Roosevelt’s sister Corinne later wrote, “He told me frequently that he never took any serious step or made any vital decision for his country without thinking first what position his father would have taken.”
Like many prosperous businessmen with commercial ties to the South, Theodore Sr. opposed the drift toward war, but once it came, he and his family became strong Lincoln Republicans. It must have come as a great shock to young Teddy to learn that his father never fought in the Civil War; rather, he hired a $300 substitute to take his place in the Union Army.
To an impressionable child, the embarrassment from the senior Roosevelt’s decision not to serve in the military must have been made worse because the Roosevelts had many prominent friends and neighbors who fought and died in that noble cause. This anomaly between the father’s aristocratic bearing and his failure to make a military mark in the war is complicated by the contrasting picture Teddy saw in the maternal side of the family.
‘Rebel’ mother
Teddy’s mother, Martha “Mittie” Bulloch, was a Southern belle from a slave-owning family in Savannah, Ga. Her father, James, owned a cotton mill and, with his partner, founded a Georgia town called Roswell. There Mittie grew up as the darling of a wealthy planter family.

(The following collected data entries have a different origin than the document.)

(* ===== verification/GameServerProps.v ===== *)
(** * The game server: theorems *)

From stdpp Require Import gmap.
From S2P Require Import Prelude Bytes KcpTypes KcpInput KcpInputFacts Packet PacketProps Session GameServer.

Section server.
Context {Addr Player World : Type}.
Implicit Types (g : server Addr Player World) (s : Session Player).

Variable del_player : Player -> server Addr Player World -> option World.

(** What the server asks of players and of the world: the destructor of a
    player that is well formed ends, and leaves a well-formed world; and what
    holds of how far a session has got, when it is made, when it is closed, and
    while only its transport changes. *)
Class PlayerLaws := {
  player_ok : Player -> Prop;
  world_ok : World -> Prop;
  stage_ok : Session Player -> Prop;
  stage_new : forall ks now seed key, stage_ok (new_Session ks now seed key);
  stage_closed : forall s reason, stage_ok (fst (close s reason));
  stage_kcp : forall s k, is_Some (s_kcp s) \/ k = None -> stage_ok s -> stage_ok (setKcp s k);
  del_player_ok : forall pl g, player_ok pl -> world_ok (g_world g) ->
    exists w, del_player pl g = Some w /\ world_ok w
}.

Context `{PlayerLaws}.

(** ** The table

    Every slot that is not NULL points to a live object of its own; no
    transport has the id 0; and players, the world and what sessions have got
    to are well formed. *)
Record session_ok s : Prop := {
  so_id : forall ks, s_kcp s = Some ks -> getSessionId ks <> 0;
  so_player : forall pl, s_player s = Some pl -> player_ok pl;
  so_stage : stage_ok s
}.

In 1839, James completed Bulloch Hall, a Greek Revival mansion that survived Union Gen. William T. Sherman’s March to the Sea and is today maintained as a museum. The mansion is said to have been the model for Margaret Mitchell’s Tara Plantation in “Gone With the Wind.” In his autobiography, Roosevelt described his mother as “a sweet, gracious, beautiful Southern woman, a delightful companion and beloved by everybody. She was entirely ‘unreconstructed’” - that is, sympathetic to the Confederate cause - “to the day of her death.”
Mittie’s mother and her sister, Anna, having suffered financial reversals that forced them to give up Bulloch Hall, joined the family in New York and there formed a staunch alliance of Confederate support against the Roosevelts, who, of course, strongly supported the Union.
Bulloch brothers
Mittie’s brothers, James and Irvine, served the Confederacy during the war. Irvine Bulloch was the youngest officer aboard the CSS Alabama when it was sunk off the coast of France. The most famous Confederate steam-and-sail raider, the Alabama roamed the North Atlantic preying upon Union merchant vessels in a futile yet heroic effort to thwart the Union blockade of Southern ports.
At a time of declining fortunes, tales of the Alabama bolstered Southern morale and provided fleeting relief from the blockade. As a member of the crew, Irvine symbolized that gallant effort.
James Bulloch, if less flamboyant than his brother, played a herculean role for the Confederacy. Best described as a “naval agent,” James was sent to England by Confederate Navy Secretary Stephen Mallory during the infancy of the Confederacy with a daunting task: to build a navy from scratch for an upstart country (as the Europeans saw it) with no seafaring tradition.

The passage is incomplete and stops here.